* EXERCISE INSTRUCTIONS: Set out exactly every line of the entries below, starting at the line that holds "- intros newId n p d id" and stopping after the line that holds "- split; [apply Hadd|].".
--------------------
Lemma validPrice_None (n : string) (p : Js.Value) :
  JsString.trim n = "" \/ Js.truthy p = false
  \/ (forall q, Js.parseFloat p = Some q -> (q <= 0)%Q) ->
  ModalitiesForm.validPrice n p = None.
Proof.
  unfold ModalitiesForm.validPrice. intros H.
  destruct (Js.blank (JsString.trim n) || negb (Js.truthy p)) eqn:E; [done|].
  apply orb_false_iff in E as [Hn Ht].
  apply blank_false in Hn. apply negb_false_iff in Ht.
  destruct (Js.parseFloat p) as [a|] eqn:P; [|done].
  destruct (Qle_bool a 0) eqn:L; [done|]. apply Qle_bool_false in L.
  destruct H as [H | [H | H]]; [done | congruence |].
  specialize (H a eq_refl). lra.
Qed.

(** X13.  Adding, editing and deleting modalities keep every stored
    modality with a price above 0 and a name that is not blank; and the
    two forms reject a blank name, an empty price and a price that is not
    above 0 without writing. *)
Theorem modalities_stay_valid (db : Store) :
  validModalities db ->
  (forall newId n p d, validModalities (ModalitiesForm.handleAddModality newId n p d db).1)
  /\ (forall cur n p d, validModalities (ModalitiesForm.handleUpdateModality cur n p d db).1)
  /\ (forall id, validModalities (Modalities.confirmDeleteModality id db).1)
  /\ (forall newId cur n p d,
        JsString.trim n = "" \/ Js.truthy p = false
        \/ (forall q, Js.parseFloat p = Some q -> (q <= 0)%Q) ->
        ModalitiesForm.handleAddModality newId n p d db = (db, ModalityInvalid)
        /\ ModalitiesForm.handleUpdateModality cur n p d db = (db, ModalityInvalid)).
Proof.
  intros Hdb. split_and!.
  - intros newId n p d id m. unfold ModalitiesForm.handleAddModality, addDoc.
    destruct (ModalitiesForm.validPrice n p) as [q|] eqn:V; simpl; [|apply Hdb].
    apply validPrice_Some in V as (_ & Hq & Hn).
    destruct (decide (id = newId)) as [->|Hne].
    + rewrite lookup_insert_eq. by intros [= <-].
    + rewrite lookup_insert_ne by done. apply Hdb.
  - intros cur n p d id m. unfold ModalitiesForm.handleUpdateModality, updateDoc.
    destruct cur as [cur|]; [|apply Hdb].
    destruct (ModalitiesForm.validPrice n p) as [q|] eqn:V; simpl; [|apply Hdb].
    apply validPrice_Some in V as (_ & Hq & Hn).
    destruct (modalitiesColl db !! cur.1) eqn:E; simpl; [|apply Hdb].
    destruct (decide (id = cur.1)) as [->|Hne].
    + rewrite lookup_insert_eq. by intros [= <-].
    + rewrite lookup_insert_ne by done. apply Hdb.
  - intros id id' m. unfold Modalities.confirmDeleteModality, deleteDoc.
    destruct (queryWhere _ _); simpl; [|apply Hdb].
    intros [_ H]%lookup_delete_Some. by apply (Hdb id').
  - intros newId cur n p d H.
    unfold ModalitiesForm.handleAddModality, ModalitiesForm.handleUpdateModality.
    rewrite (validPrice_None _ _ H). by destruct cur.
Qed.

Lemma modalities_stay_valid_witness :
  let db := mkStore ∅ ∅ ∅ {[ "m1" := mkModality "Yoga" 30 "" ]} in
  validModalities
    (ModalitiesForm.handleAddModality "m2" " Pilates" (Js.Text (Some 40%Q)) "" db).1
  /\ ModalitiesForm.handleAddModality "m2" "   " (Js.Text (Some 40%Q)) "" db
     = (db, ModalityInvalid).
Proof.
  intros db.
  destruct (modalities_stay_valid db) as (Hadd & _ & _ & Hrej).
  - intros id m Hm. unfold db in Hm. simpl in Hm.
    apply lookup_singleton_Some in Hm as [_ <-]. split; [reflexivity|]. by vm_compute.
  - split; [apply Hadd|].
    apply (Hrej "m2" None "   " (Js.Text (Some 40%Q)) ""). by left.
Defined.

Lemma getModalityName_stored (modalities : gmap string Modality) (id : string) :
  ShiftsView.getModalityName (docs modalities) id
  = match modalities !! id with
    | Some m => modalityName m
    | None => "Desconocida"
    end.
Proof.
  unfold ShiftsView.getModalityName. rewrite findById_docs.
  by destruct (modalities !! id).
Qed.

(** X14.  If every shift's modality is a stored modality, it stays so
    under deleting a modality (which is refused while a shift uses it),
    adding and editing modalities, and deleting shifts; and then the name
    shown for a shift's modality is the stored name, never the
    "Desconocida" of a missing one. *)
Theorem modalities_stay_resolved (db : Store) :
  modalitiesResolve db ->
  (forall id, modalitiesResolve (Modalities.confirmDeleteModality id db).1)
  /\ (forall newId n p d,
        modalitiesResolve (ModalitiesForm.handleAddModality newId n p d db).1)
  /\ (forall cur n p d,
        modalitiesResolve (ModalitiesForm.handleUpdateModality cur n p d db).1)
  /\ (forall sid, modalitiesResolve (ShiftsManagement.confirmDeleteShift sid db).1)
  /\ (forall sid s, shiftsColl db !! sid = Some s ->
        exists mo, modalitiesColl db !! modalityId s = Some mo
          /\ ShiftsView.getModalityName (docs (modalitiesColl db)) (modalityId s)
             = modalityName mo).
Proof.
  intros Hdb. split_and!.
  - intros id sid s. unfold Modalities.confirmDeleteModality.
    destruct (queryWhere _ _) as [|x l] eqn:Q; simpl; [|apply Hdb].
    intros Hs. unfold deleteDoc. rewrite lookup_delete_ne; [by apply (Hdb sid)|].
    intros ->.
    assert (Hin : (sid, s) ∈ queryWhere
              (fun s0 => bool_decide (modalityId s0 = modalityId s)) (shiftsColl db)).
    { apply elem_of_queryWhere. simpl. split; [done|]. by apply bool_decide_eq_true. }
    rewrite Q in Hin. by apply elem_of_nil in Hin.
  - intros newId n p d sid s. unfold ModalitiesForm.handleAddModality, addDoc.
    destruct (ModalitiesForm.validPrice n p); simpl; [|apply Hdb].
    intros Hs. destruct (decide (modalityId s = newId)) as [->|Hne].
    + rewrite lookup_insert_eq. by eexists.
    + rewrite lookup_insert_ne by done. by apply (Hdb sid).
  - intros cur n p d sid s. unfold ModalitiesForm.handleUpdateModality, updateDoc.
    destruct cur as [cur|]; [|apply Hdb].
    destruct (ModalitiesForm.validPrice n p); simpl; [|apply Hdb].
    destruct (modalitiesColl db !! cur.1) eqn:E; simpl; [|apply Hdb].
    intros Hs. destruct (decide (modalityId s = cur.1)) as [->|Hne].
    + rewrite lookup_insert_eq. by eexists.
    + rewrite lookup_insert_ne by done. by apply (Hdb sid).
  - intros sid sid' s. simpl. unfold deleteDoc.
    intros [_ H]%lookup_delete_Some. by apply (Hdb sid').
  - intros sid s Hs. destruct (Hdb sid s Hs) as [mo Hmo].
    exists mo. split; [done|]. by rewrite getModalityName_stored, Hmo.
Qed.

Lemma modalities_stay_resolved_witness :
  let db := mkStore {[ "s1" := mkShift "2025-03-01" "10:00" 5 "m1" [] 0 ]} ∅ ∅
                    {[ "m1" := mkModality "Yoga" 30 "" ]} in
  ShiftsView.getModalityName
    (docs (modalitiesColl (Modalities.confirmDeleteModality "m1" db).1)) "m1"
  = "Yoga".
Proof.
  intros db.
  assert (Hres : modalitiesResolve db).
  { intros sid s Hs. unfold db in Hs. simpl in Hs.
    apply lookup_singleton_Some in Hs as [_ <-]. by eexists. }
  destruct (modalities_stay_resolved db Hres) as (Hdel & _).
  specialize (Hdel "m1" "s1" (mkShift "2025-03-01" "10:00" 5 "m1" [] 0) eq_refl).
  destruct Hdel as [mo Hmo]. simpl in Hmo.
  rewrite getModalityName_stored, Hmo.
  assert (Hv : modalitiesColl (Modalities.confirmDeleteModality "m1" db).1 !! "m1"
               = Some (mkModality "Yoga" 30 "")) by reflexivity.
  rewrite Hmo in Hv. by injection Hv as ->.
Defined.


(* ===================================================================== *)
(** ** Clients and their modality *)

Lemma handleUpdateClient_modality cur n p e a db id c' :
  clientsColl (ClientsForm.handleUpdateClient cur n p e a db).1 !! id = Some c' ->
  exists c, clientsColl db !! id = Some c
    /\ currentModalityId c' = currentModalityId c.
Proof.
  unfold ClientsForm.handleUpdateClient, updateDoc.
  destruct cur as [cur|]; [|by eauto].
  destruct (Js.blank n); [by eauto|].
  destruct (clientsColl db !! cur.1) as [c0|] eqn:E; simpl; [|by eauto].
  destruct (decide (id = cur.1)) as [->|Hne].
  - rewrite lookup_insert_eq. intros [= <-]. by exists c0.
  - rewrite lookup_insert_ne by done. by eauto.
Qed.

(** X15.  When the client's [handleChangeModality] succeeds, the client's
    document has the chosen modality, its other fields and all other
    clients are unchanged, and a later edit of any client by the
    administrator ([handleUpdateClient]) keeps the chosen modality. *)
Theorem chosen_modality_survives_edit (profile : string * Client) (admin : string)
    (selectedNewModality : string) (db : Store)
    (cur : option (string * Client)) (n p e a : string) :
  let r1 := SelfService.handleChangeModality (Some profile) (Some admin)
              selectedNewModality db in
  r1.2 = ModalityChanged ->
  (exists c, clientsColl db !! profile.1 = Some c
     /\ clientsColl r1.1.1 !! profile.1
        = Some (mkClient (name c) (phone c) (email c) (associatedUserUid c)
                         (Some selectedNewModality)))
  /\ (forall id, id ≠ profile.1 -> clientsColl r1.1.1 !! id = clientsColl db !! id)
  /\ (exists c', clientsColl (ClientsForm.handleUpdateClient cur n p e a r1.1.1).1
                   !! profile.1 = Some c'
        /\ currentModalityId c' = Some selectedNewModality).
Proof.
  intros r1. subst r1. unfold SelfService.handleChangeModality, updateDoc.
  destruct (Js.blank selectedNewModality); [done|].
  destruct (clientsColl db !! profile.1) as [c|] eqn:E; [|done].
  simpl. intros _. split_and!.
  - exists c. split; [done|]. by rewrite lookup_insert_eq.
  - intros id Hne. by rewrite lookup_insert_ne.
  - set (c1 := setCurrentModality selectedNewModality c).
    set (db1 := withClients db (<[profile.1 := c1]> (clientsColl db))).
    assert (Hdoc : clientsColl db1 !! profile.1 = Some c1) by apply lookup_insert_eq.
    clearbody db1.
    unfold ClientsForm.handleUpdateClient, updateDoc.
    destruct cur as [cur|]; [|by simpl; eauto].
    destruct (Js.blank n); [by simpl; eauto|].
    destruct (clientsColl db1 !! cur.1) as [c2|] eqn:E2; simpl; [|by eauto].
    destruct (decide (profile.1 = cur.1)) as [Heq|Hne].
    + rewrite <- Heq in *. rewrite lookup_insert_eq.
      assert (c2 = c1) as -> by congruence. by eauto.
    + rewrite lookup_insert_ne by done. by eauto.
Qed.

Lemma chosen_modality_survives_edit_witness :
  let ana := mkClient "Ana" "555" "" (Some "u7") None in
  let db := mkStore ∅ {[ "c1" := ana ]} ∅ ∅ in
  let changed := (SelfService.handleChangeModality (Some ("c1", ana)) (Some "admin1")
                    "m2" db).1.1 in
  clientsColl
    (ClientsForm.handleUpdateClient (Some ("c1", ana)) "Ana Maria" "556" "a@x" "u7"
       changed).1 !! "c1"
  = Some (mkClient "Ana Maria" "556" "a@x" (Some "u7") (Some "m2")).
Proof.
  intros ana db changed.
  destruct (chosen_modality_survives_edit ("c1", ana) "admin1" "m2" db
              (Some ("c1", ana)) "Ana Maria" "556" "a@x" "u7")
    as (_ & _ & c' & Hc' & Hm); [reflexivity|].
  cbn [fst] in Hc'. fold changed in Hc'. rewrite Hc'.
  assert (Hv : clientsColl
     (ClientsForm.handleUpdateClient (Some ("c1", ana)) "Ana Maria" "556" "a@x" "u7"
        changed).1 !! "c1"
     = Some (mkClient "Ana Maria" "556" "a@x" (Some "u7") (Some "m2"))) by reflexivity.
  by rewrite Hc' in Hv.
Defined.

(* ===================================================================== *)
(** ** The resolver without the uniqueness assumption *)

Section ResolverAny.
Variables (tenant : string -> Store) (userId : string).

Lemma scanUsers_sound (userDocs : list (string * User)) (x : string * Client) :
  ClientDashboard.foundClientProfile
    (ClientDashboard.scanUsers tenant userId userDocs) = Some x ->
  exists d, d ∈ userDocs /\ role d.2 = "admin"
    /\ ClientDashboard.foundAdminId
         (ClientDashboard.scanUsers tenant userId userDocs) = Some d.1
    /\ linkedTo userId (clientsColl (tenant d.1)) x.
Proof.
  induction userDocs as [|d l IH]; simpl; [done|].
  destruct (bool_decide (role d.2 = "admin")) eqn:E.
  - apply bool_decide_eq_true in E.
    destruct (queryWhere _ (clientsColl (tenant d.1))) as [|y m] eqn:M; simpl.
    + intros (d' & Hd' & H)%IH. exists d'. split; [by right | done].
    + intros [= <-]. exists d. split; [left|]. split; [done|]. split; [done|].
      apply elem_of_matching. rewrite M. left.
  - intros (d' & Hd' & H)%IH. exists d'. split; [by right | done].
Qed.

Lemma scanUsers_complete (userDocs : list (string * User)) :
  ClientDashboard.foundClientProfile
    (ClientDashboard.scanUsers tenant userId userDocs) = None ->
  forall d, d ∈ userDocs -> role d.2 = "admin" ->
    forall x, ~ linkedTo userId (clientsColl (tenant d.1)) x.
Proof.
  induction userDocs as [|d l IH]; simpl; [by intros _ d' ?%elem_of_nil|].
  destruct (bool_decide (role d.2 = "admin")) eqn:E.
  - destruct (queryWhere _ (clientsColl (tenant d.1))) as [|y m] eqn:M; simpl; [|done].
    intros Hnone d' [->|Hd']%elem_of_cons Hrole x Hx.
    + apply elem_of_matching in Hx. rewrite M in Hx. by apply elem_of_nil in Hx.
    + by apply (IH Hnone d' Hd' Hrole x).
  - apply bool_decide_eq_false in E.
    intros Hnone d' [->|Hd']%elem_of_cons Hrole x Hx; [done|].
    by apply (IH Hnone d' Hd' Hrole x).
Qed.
--------------------
* YOUR SOLUTION:
  - intros newId n p d id m. unfold ModalitiesForm.handleAddModality, addDoc.
    destruct (ModalitiesForm.validPrice n p) as [q|] eqn:V; simpl; [|apply Hdb].
    apply validPrice_Some in V as (_ & Hq & Hn).
    destruct (decide (id = newId)) as [->|Hne].
    + rewrite lookup_insert_eq. by intros [= <-].
    + rewrite lookup_insert_ne by done. apply Hdb.
  - intros cur n p d id m. unfold ModalitiesForm.handleUpdateModality, updateDoc.
    destruct cur as [cur|]; [|apply Hdb].
    destruct (ModalitiesForm.validPrice n p) as [q|] eqn:V; simpl; [|apply Hdb].
    apply validPrice_Some in V as (_ & Hq & Hn).
    destruct (modalitiesColl db !! cur.1) eqn:E; simpl; [|apply Hdb].
    destruct (decide (id = cur.1)) as [->|Hne].
    + rewrite lookup_insert_eq. by intros [= <-].
    + rewrite lookup_insert_ne by done. apply Hdb.
  - intros id id' m. unfold Modalities.confirmDeleteModality, deleteDoc.
    destruct (queryWhere _ _); simpl; [|apply Hdb].
    intros [_ H]%lookup_delete_Some. by apply (Hdb id').
  - intros newId cur n p d H.
    unfold ModalitiesForm.handleAddModality, ModalitiesForm.handleUpdateModality.
    rewrite (validPrice_None _ _ H). by destruct cur.
Qed.

Lemma modalities_stay_valid_witness :
  let db := mkStore ∅ ∅ ∅ {[ "m1" := mkModality "Yoga" 30 "" ]} in
  validModalities
    (ModalitiesForm.handleAddModality "m2" " Pilates" (Js.Text (Some 40%Q)) "" db).1
  /\ ModalitiesForm.handleAddModality "m2" "   " (Js.Text (Some 40%Q)) "" db
     = (db, ModalityInvalid).
Proof.
  intros db.
  destruct (modalities_stay_valid db) as (Hadd & _ & _ & Hrej).
  - intros id m Hm. unfold db in Hm. simpl in Hm.
    apply lookup_singleton_Some in Hm as [_ <-]. split; [reflexivity|]. by vm_compute.
  - split; [apply Hadd|].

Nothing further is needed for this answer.